Named for a South San Francisco teenager, Jojo’s Act would enable K-12 school district boards, county boards of education and governing bodies of charter schools to choose whether to allow a student’s parent or guardian to administer medicinal cannabis to the child on campus under strict supervision and conditions, including requirements that:

  • The student is a qualified patient with a valid written medical recommendation for medicinal cannabis, and that the student’s parent or guardian provide a copy of the recommendation to the school to keep on file.
  • The student’s medicinal cannabis is in a nonsmokable and nonvapable form. (Typically, medicinal cannabis for children is administered as oil, capsules, tinctures, liquids or topical creams that do not have the psychoactive effects of recreational marijuana.)
  • The medicinal cannabis is not stored on campus. It would be brought to school by the parent or guardian, then taken away after the student receives the necessary dose.
  • The parent or guardian sign in when coming on campus to administer the medicinal cannabis to the student. They must not disrupt the educational environment or expose other students to medicinal cannabis.

SB 223 does not create a mandate. It allows school districts, counties and charter school governing boards opting into the arrangement to opt out for any reason, including concerns about losing federal funding as a result of the policy. Eight states – Washington, Colorado, Florida, Maine, New Jersey, Delaware, Illinois and New Mexico – already allow medicinal cannabis to be used at K-12 schools; none has lost federal funding.

Like Jojo’s Act, the laws in the eight states do not permit students to self-administer their medicinal cannabis; they prohibit use of smokable or vapable medicinal cannabis; and they set conditions for administering medicinal cannabis to students. The restrictions and requirements set by Jojo’s Act would meet or exceed those in other states, Senator Hill noted.

The namesake for Jojo’s Act lives with Lennox-Gastaut syndrome, a severe form of epilepsy. He takes medicinal cannabis to forestall debilitating seizures that had prevented him from attending school and left him barely able to function. Jojo’s mother testified to lawmakers that before her son started taking medicinal cannabis, he would suffer as many as 50 seizures a day. Now, he seldom has a seizure. He received his high school diploma in 2018 and currently attends classes as part of a continuing special education program.

An earlier version of Jojo's Act, SB 1127, was vetoed by Governor Brown last year. Senator Hill introduced SB 223 earlier this year to give the legislation a second chance.

Jojo’s Act has bipartisan support. Senators John Moorlach, R-Costa Mesa, Jeff Stone, R-Riverside County, and Scott Wiener, D-San Francisco, and Assemblymembers Rob Bonta, D-Oakland, Monique Limón, D-Santa Barbara, Bill Quirk, D-Hayward, and Christy Smith, D-Santa Clarita, coauthored SB 223.

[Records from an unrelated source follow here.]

(** C5. After [mark_uploaded(pkg, filename, digest, metadata)], whether or
    not writing the ledger file went through, [is_uploaded(pkg, filename,
    digest)] is true on the ledger object. *)
Theorem mark_uploaded_is_uploaded (env : Env) (path : string) (w : world)
    (pkg filename digest : string) (metadata : dict) :
  MirrorState.is_uploaded
    (w_data (snd (MirrorState.mark_uploaded env path pkg filename digest
                    metadata w)))
    pkg filename digest = true.
Proof. rewrite mark_uploaded_data. apply set_uploaded_is_uploaded. Qed.

(** C9. Records are addressed by [pkg + ":" + filename] alone: when two
    pairs give the same string, marking one makes the other read as
    uploaded, although it was never uploaded. *)
Theorem ledger_key_aliasing (env : Env) (path : string) (w : world)
    (p1 f1 p2 f2 d : string) (m : dict) :
  p1 +:+ ":" +:+ f1 = p2 +:+ ":" +:+ f2 ->
  MirrorState.is_uploaded
    (w_data (snd (MirrorState.mark_uploaded env path p1 f1 d m w)))
    p2 f2 d = true.
Proof.
  intros Hk. rewrite mark_uploaded_data.
  pose proof (set_uploaded_is_uploaded (w_data w) p1 f1 d m (w_clock w)) as H.
  unfold MirrorState.is_uploaded, MirrorState.key in *.
  rewrite <- Hk. exact H.
Qed.

Lemma ledger_key_aliasing_witness :
  ("a:b", "c") <> ("a", "b:c")
  /\ MirrorState.is_uploaded
       (w_data (snd (MirrorState.mark_uploaded offline "state.json"
                       "a:b" "c" "d1" ∅ empty_world)))
       "a" "b:c" "d1" = true.
Proof.
  split; [discriminate|].
  apply (ledger_key_aliasing offline "state.json" empty_world
           "a:b" "c" "a" "b:c" "d1" ∅).
  reflexivity.
Defined.

(** ** Events added by a computation *)

Lemma emits_refl P w : emits P w w.
Proof. exists []. rewrite app_nil_r. auto. Qed.

Lemma emits_trans P w1 w2 w3 : emits P w1 w2 -> emits P w2 w3 -> emits P w1 w3.
Proof.
  intros (n1 & E1 & F1) (n2 & E2 & F2). exists (n1 ++ n2).
  rewrite E2, E1, app_assoc. split; [reflexivity|]. apply Forall_app; auto.
Qed.

#[local] Hint Resolve emits_refl emits_trans : core.

Lemma emits_same_events P w w' : w_events w' = w_events w -> emits P w w'.
Proof. intros E. exists []. rewrite app_nil_r. auto. Qed.

Lemma emits_time_sleep (P : event -> Prop) n :
  P (EvSleep n) -> preserves (emits P) (time_sleep n).
Proof. intros H w. exists [EvSleep n]. simpl. auto. Qed.

Lemma emits_set_fs P fs : preserves (emits P) (set_fs fs).
Proof. intros w. apply emits_same_events. reflexivity. Qed.

Lemma emits_file_create P p : preserves (emits P) (file_create p).
Proof. intros w. apply emits_same_events. reflexivity. Qed.

Lemma emits_file_append P p b : preserves (emits P) (file_append p b).
Proof. intros w. apply emits_same_events. reflexivity. Qed.

Lemma emits_file_move P p q : preserves (emits P) (file_move p q).
Proof.
  intros w. apply emits_same_events. unfold file_move.
  destruct (w_fs w !! p); reflexivity.
Qed.

Lemma emits_next_tick P : preserves (emits P) next_tick.
Proof. intros w. apply emits_same_events. reflexivity. Qed.

Lemma emits_set_data P d : preserves (emits P) (set_data d).
Proof. intros w. apply emits_same_events. reflexivity. Qed.

Lemma emits_external (P : event -> Prop) ev env :
  P ev -> preserves (emits P) (external ev env).
Proof. intros H w. exists [ev]. simpl. auto. Qed.

Lemma emits_journal (P : event -> Prop) ev :
  P ev -> preserves (emits P) (journal ev).
Proof. intros H w. exists [ev]. simpl. auto. Qed.

#[local] Hint Resolve emits_time_sleep emits_set_fs emits_file_create
  emits_file_append emits_file_move emits_next_tick emits_set_data
  emits_external emits_journal : core.

Lemma emits_write_chunks P tmp cs : preserves (emits P) (write_chunks tmp cs).
Proof.
  induction cs as [|c cs IH]; simpl; repeat preserve_step; auto.
Qed.

#[local] Hint Resolve emits_write_chunks : core.

Lemma emits_download_attempt (P : event -> Prop) env url dest :
  P (EvGet url) -> preserves (emits P) (download_attempt env url dest).
Proof.
  intros H. unfold download_attempt. cbv zeta.
  preserve_step; [auto|].
  destruct (stream_fault _); repeat preserve_step; auto.
Qed.

Lemma emits_download_loop (P : event -> Prop) env url dest max_retries n :
  (forall n, P (EvSleep n)) ->
  P (EvGet url) ->
  forall attempts,
    preserves (emits P) (download_loop env url dest max_retries n attempts).
Proof.
  intros Hs.
  intros H. induction n as [|n IH]; intros attempts; simpl.
  - preserve_step.
  - preserve_step; [|preserve_step]. cbv zeta.
    preserve_step; [apply emits_download_attempt; auto|].
    repeat preserve_step; auto.
Qed.

Lemma emits_download (P : event -> Prop) env url dest max_retries :
  (forall n, P (EvSleep n)) ->
  P (EvGet url) ->
  preserves (emits P) (download_url_to_path env url dest max_retries).
Proof.
  intros Hs. intros H. apply emits_download_loop; auto. Qed.

Lemma emits_save P env path : preserves (emits P) (MirrorState.save env path).
Proof.
  unfold MirrorState.save. cbv zeta.
  preserve_step; [preserve_step|].
  preserve_step; [auto|].
  destruct (env_save_fault env _); repeat preserve_step; auto.
Qed.

#[local] Hint Resolve emits_download emits_save : core.

Lemma emits_mark_uploaded P env path pkg f d m :
  preserves (emits P) (MirrorState.mark_uploaded env path pkg f d m).
Proof. unfold MirrorState.mark_uploaded. repeat preserve_step. Qed.

Lemma emits_attempt_upload (P : event -> Prop) env path name :
  P (EvPost path) -> preserves (emits P) (_attempt_upload env path name).
Proof.
  intros H. unfold _attempt_upload.
  preserve_step; [preserve_step|].
  preserve_step; [auto|].
  destruct (env_post_file _ _ _); preserve_step.
Qed.

Lemma emits_upload_step (P : event -> Prop) env path name max_retries attempt :
  (forall n, P (EvSleep n)) ->
  P (EvPost path) ->
  preserves (emits P) (upload_step env path name max_retries attempt).
Proof.
  intros Hs.
  intros H. unfold upload_step.
  preserve_step.
  - preserve_step; [apply emits_attempt_upload; auto|].
    repeat preserve_step; auto.
  - repeat preserve_step; auto.
Qed.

Other bills by Senator Hill already awaiting consideration by Governor Newsom include:

SB 304, which would make it easier for district attorneys to consolidate their prosecution of con artists and other scammers who hop from county-to county to financially defraud elderly or dependent adults. The legislation was proposed by San Mateo County District Attorney Steve Wagstaffe to ease the burden for these individuals, who after being victimized must then cope with the challenges of testifying multiple times and in multiple locations against a suspected serial perpetrator.

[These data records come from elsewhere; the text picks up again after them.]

(** * ToolHub: a shallow embedding of the decision logic

    ToolHub is a Flask application; its own logic is the freemium
    gate ([models/database.py], [routes/ai_tools.py]), the score
    arithmetic of the SEO analyzer ([services/seo_analyzer.py]), the
    argument checks and clean-up of the PDF merger
    ([tools/pdf_merge.py], [routes/tools.py]), the page-range parser
    and the error handlers of the PDF toolkit ([tools/pdf_toolkit.py])
    and the dimension arithmetic of the image resizer
    ([tools/image_resizer.py]).

    Part I embeds those functions, one Rocq module per Python module.
    Part II states and proves the properties.

    Both parts go on with the code around these places: the default
    tool configurations, the retry loop of the Gemini service
    ([services/gemini_service.py]), splitting and rotating in the PDF
    toolkit, the split route, the validation of the merger, and the
    page analyses and findings of the SEO analyzer. *)

From Stdlib Require Import ZArith QArith Qabs Qpower Lia Lra Lqa Bool List Ascii String.
From Stdlib Require SpecFloat.
From stdpp Require Import base option list gmap strings pretty.

Close Scope Q_scope.
Open Scope Z_scope.

(* ===================================================================== *)
(** * Part I: the embedding                                              *)
(* ===================================================================== *)

(** ** Python values shared by all modules *)

Module Py.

SB 326, requires inspections at least once every nine years of the exterior elevated elements at existing multi-family dwellings that are common interest developments – developments overseen by homeowners associations, commonly known as HOAs. The bill builds on law established by the senator’s earlier legislation to require inspections of outdoor elevated balconies, stairs and walkways at multi-family apartment buildings and complexes at least once every six years. The legislation was prompted by the collapse of a fifth story balcony at a Berkeley apartment complex in 2015 that killed six people and severely injured seven others.